Best way to access the cached transformation arrow file

I was experimenting with the cached arrow dataset but ran into an error

The steps followed

  1. Loaded the dataset from HF using load_dataset()
  2. I created a simple transformation by shuffling the data
    dataset = dataset["test"].shuffle(seed=42)

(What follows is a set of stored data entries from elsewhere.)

(** * CoilMQ DBM queue store (coilmq/store/dbm.py)

    A shallow embedding of [make_dbm] and of the [DbmQueue] class, and the
    properties of the storage contract proved over it.

    Python values are modelled as follows.
    - [int] is [Z] (unbounded); a [datetime] is a [Z] count of microseconds
      and a [timedelta] a [Z] number of microseconds.
    - a [shelve.Shelf] is a finite map with string keys ([gmap string _]).
      The metadata shelf is opened with [writeback=True]: reads and in-place
      mutations go through its cache, and only [__setitem__] and [sync()]
      reach the database file.  [queue_metadata] is the view the program
      reads (cache over file), [metadata_db] is the file itself.
    - a [collections.deque] is a list whose head is the LEFT end.
    - an exception leaves every mutation made before it in place, so every
      method is a function from the store to the store after the call and
      the outcome of the call. *)

From Stdlib Require Import ZArith Lia Ascii.
From stdpp Require Import gmap strings list fin_maps.

Local Open Scope Z_scope.

(** ** Exceptions and outcomes *)

Inductive exn : Type :=
  | ValueError (msg : string)
  | KeyError (key : string)
  | IndexError (msg : string)
  | ConfigError (msg : string).
(** * pygame_cards: the application shell of [game_app.py]

    A shallow embedding of [pygame_cards/game_app.py]: the [GameApp] base
    class, its inner [GuiInterface] and the [RenderThread].  Python objects
    become records in one [world]; methods become computations of a small
    state-and-exception monad that also records the calls made to the
    libraries outside the file (pygame, threading, sys, gui) as a trace. *)

From Stdlib Require Import ZArith String List Bool Lia.
From stdpp Require Import base option list gmap strings.
Import ListNotations.

Local Open Scope string_scope.
Local Open Scope Z_scope.
Local Open Scope list_scope.
Set Warnings "-register-all".

(** ** Python values as [json.load] produces them *)

(** [PNone] is both JSON [null] and the [None] the constructor writes first.
    A float is kept as mantissa and binary exponent; the file never computes
    with one.  A dict is kept as the list of its items (keys are unique in a
    dict; [dict_get] reads the binding of a key). *)
Inductive pyval : Type :=
| PNone
| PBool (b : bool)
| PInt (z : Z)
| PFloat (m e : Z)
| PStr (s : string)
| PList (items : list pyval)
| PDict (items : list (string * pyval)).

(** Exceptions the file raises itself or lets through. *)
Inductive exn : Type :=
| IOError (path : string)
| KeyError (key : pyval)
| IndexError
| TypeError
| AttributeError (attr : string)
| ValueError (args : list string)
| RuntimeError (msg : string)
| SystemExit
| ForeignError (tag : string).

Fixpoint dict_get (items : list (string * pyval)) (k : string) : option pyval :=
  match items with
  | [] => None
  | (k', v) :: rest => if String.eqb k' k then Some v else dict_get rest k
  end.

(** [v[k]] with a string key: only a dict answers; a missing key is a
    [KeyError], any other receiver a [TypeError]. *)
Definition getitem_str (v : pyval) (k : string) : exn + pyval :=
  match v with
  | PDict items =>
      match dict_get items k with
      | Some x => inr x
      | None => inl (KeyError (PStr k))
      end
  | _ => inl TypeError
  end.

(** [v[i]] with the literal indices 0 and 1 that [render] uses. *)
Definition getitem_int (v : pyval) (i : nat) : exn + pyval :=
  match v with
  | PList items =>
      match nth_error items i with
      | Some x => inr x
      | None => inl IndexError
      end
  | PStr s =>
      match String.get i s with
      | Some c => inr (PStr (String c EmptyString))
      | None => inl IndexError
      end
  | PDict _ => inl (KeyError (PInt (Z.of_nat i)))
  | _ => inl TypeError
  end.

(** ** Events, threads, trace *)

Record event : Type := { type : Z }.

(** The three event codes of pygame the file compares with. *)
Class PygameConsts : Type :=
  { QUIT : Z; MOUSEBUTTONUP : Z; MOUSEBUTTONDOWN : Z }.

(** Where the render thread stands inside
    [while not stopped: tick; render; flip]: before one of the four
    statements. *)
Inductive render_pc : Type := AtCheck | AtTick | AtRender | AtFlip.

(** The render thread as the main thread finds it.  The two threads share
    the world without any lock; their steps are not interleaved here.
    [Running pc] says where the thread stands when the main thread next
    waits for it, and what is proved about [join] is proved for every
    [pc] and every world. *)
Inductive thread_state : Type :=
| Unstarted
| Running (pc : render_pc)
| Finished.

Definition ref := nat.

Inductive hook : Type :=
| h_load_game_settings_from_json
| h_process_mouse_event (down : bool)
| h_build_game_objects
| h_render_objects
| h_execute_game.

(** Calls that leave the file, in the order they are made. *)
Inductive action : Type :=
| a_pygame_init
| a_font_init
| a_set_caption (t : pyval)
| a_set_mode (sz : pyval)
| a_screen_fill (c : pyval)
| a_new_clock
| a_clock_tick (fps : Z)
| a_draw_rect (color : pyval) (x y : Z) (w h : pyval)
| a_display_flip
| a_print (s : string)
| a_widget_render (g : ref)
| a_store_stopped (b : bool)
| a_thread_start
| a_thread_join
| a_thread_end (uncaught : option exn)
| a_sys_exit
| a_call (h : hook).

Inductive outcome (A : Type) : Type :=
| Normal (a : A)
| Raised (e : exn)
| Diverged.
Arguments Normal {A} a.
Arguments Raised {A} e.
Arguments Diverged {A}.

(** ** Collaborators outside the file *)

(** The [gui] module: its widgets are opaque here.  [expired g] is what
    [hasattr(g, 'expired') and g.expired] reads ([None]: no such attribute);
    [widget_render] is [g.render()], which may change the widget itself and
    may raise. *)
Class GuiLib : Type :=
  { widget : Type;
    callback : Type;
    expired : widget -> option bool;
    Title : pyval -> string -> widget;
    Button : pyval -> callback -> string -> widget;
    widget_render : widget -> widget * option exn }.

(** The game controller a subclass installs: [render_objects(screen)] and
    [execute_game()] act on the controller and may raise. *)
Class Controller : Type :=
  { controller : Type;
    render_objects : controller -> controller * option exn;
    execute_game : controller -> controller * option exn }.

Section Shell.

Context {consts : PygameConsts} {guilib : GuiLib} {ctl : Controller}.
Context {attrs : Type}.

(** External functions: [json.load] on the text of a file. *)
Variable json_load : string -> exn + pyval.

(** ** The world: module globals, the application object, the heap *)

Record GuiInterface : Type :=
  { gui_json : pyval;
    gui_list : list ref }.

Record world : Type :=
  { files : gmap string string;
    settings_json : pyval;
    title : pyval;
    background_color : pyval;
    size : pyval;
    screen : bool;
    render_thread : thread_state;
    stopped : bool;
    gui_interface : option GuiInterface;
    game_controller : option controller;
    subclass_attrs : attrs;
    heap : gmap ref widget;
    next_ref : ref;
    event_queue : list (list event) }.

This step produced a new cache file in the hugging face cache directory -
~/.cache/huggingface/datasets/bt-tech___ofac/dataset/1.0.0/aa542ed919df55cc5d3347f42dd4521d05ca68751f50dbc32bae2a7f1e167559/cache-c7f4daa392c5ed6a.arrow

After I restart the session, what is the best way to load the transformed cache?
With load_dataset(bt-tech__ofac", "dataset"), I get the following error

FileNotFoundError: Couldn't find a dataset script at /Users/home/Documents/bt/RD1615/bt-tech__ofac/bt-tech__ofac.py or any data file in the same directory. Couldn't find 'bt-tech__ofac' on the Hugging Face Hub either: FileNotFoundError: Dataset 'bt-tech__ofac' doesn't exist on the Hub

I made sure to export HF_DATASETS_OFFLINE=1.
I am not sure why it searched for the script in my working directory but in the HF cache, I can see the script. Also, I noticed that the delimiter between the namespace and configuration name is “–” instead of “___”.
/Users/home/.cache/huggingface/modules/datasets_modules/datasets/bt-tech--ofac/aa542ed919df55cc5d3347f42dd4521d05ca68751f50dbc32bae2a7f1e167559
Files in this directory

-rw-r--r--  1 home  staff  6356 Jan 10 10:37 README.md
-rw-r--r--  1 home  staff     0 Jan 10 10:37 __init__.py
-rw-r--r--  1 home  staff   415 Jan 10 10:37 ofac.json
-rw-r--r--  1 home  staff  5307 Jan 10 10:37 ofac.py

So, why did it fail? I also realise that this would likely fetch the original cached file - ofac-test.arrow instead of the transformed cache.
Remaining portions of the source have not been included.